▸ Extracted records
(* ===== verification/Node.v ===== *)
(** * Digests and DAG nodes: [runtime/pullrun-store/src/{lib,node}.rs]

    A digest is 32 raw bytes.  Its textual forms are the bare hexadecimal string
    and the OCI form [sha256:<hex>]; the operations below parse, print and check
    them.  Error strings of the source are modelled as constructors carrying what
    the message interpolates.  The archived form of a node ([ArchivedDagNode]) is a
    view of the same fields, so one record serves for both. *)

From Stdlib Require Import Ascii.
From stdpp Require Import base gmap strings list.
From S2P Require Import Strs Crates Prelude.

(** [pub struct Digest(pub [u8; 32])]. *)
Record Digest := MkDigest { digest_arr : arr 32 }.

#[export] Instance digest_eq_dec : EqDecision Digest.
Proof. solve_decision. Defined.

#[export] Instance digest_countable : Countable Digest :=
  inj_countable' digest_arr MkDigest (λ d, match d with MkDigest a => eq_refl end).

Inductive DigestError :=
| InvalidHexDigest (s : string)
| DigestLength (n : nat)
| MissingAlgorithm (s : string)
| UnsupportedAlgorithm (algo : string)
| Sha256Mismatch (computed claimed : string)
| Sha512Mismatch (computed claimed : string).

Section digest.
Context `{Hex, Sha2}.

Definition from_hex (s : string) : result DigestError Digest :=
  let s := default s (strip_prefix "sha256:" s) in
  b ← ok_or (hex_decode s) (InvalidHexDigest s);
  match arr_of_list 32 b with
  | Some a => Ok (MkDigest a)
  | None => Err (DigestLength (length b))
  end.

Definition as_hex (d : Digest) : string := hex_encode (arr_bytes (digest_arr d)).

Definition compute (data : bytes) : Digest := MkDigest (sha256 data).

Definition from_oci (s : string) : result DigestError Digest :=
  match split_once s ":"%char with
  | None => Err (MissingAlgorithm s)
  | Some (algo, encoded) =>
    if decide (algo = "sha256") then from_hex encoded
    else Err (UnsupportedAlgorithm algo)
  end.

Definition verify_oci (data : bytes) (claimed : string) : result DigestError unit :=
  match split_once claimed ":"%char with
  | None => Err (MissingAlgorithm claimed)
  | Some (algo, encoded) =>
    if decide (algo = "sha256") then
      let computed := hex_encode (arr_bytes (sha256 data)) in
      if decide (computed = encoded) then Ok tt else Err (Sha256Mismatch computed encoded)
    else if decide (algo = "sha512") then
      let computed := hex_encode (arr_bytes (sha512 data)) in
      if decide (computed = encoded) then Ok tt else Err (Sha512Mismatch computed encoded)
    else Ok tt
  end.

(** ** Lemmas *)

Context `{!HexLaws}.

Lemma as_hex_length d : String.length (as_hex d) = 64.
Proof. unfold as_hex. by rewrite hex_encode_length, arr_length. Qed.

Lemma as_hex_inj d e : as_hex d = as_hex e → d = e.
Proof.
  unfold as_hex. intros E. apply (f_equal hex_decode) in E.
  rewrite !hex_decode_encode in E. destruct d as [a], e as [b]. simpl in *.
  f_equal. apply arr_eq. naive_solver.
Qed.

Lemma as_hex_no_prefix d : strip_prefix "sha256:" (as_hex d) = None.
Proof.
  apply (str_all_starts_with is_lower_hex); [apply hex_encode_lower|done].
Qed.

Lemma from_hex_as_hex d : from_hex (as_hex d) = Ok d.
Proof.
  unfold from_hex. rewrite as_hex_no_prefix. simpl. unfold as_hex.
  rewrite hex_decode_encode. simpl. rewrite arr_of_list_bytes. by destruct d.
Qed.

Lemma from_hex_prefixed d : from_hex ("sha256:" +:+ as_hex d) = Ok d.
Proof.
  pose proof (from_hex_as_hex d) as E. unfold from_hex in *.
  rewrite as_hex_no_prefix in E. by rewrite strip_prefix_app.
Qed.

Lemma from_hex_sound s d :
  from_hex s = Ok d →
  as_hex d = to_ascii_lowercase (default s (strip_prefix "sha256:" s)).
Proof.
  unfold from_hex, as_hex. set (t := default _ _).
  destruct (hex_decode t) as [b|] eqn:Eh; simpl; [|done].
  destruct (arr_of_list 32 b) as [a|] eqn:Ea; [|done].
  intros [= <-]. simpl. rewrite (arr_of_list_Some _ _ _ Ea). by apply hex_decode_lower.
Qed.

End digest.

Inductive NodeKind :=
| Blob
| Tree
| Layer
| Manifest
| ManifestList
| Whiteout
| OpaqueDir.

#[export] Instance node_kind_eq_dec : EqDecision NodeKind.
Proof. solve_decision. Defined.

Record DagNode := MkDagNode {
  kind : NodeKind;
  edges : list Digest;
  inline_data : bytes;
}.

#[export] Instance dag_node_eq_dec : EqDecision DagNode.
Proof. solve_decision. Defined.

Module DagNode.

Definition new (k : NodeKind) (es : list Digest) (data : bytes) : DagNode := MkDagNode k es data.
Definition blob (data : bytes) : DagNode := MkDagNode Blob [] data.
Definition tree (es : list Digest) (data : bytes) : DagNode := MkDagNode Tree es data.
Definition layer (es : list Digest) (data : bytes) : DagNode := MkDagNode Layer es data.
Definition manifest (es : list Digest) (data : bytes) : DagNode := MkDagNode Manifest es data.
Definition manifest_list (es : list Digest) (data : bytes) : DagNode := MkDagNode ManifestList es data.
Definition whiteout (target_path : bytes) : DagNode := MkDagNode Whiteout [] target_path.
Definition opaque_dir (dir_path : bytes) : DagNode := MkDagNode OpaqueDir [] dir_path.

Definition is_blob (n : DagNode) : bool := bool_decide (kind n = Blob).
Definition is_tree (n : DagNode) : bool := bool_decide (kind n = Tree).
Definition is_layer (n : DagNode) : bool := bool_decide (kind n = Layer).
Definition is_manifest (n : DagNode) : bool := bool_decide (kind n = Manifest).
Definition is_manifest_list (n : DagNode) : bool := bool_decide (kind n = ManifestList).
Definition is_whiteout (n : DagNode) : bool := bool_decide (kind n = Whiteout).
Definition is_opaque_dir (n : DagNode) : bool := bool_decide (kind n = OpaqueDir).

End DagNode.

▸ Your instructions
Read through the data above. Report each line that has the word "DigestError".

▸ Solution to this problem
Inductive DigestError :=
Definition from_hex (s : string) : result DigestError Digest :=
Definition from_oci (s : string) : result DigestError Digest :=
Definition verify_oci (data : bytes) (claimed : string) : result DigestError unit :=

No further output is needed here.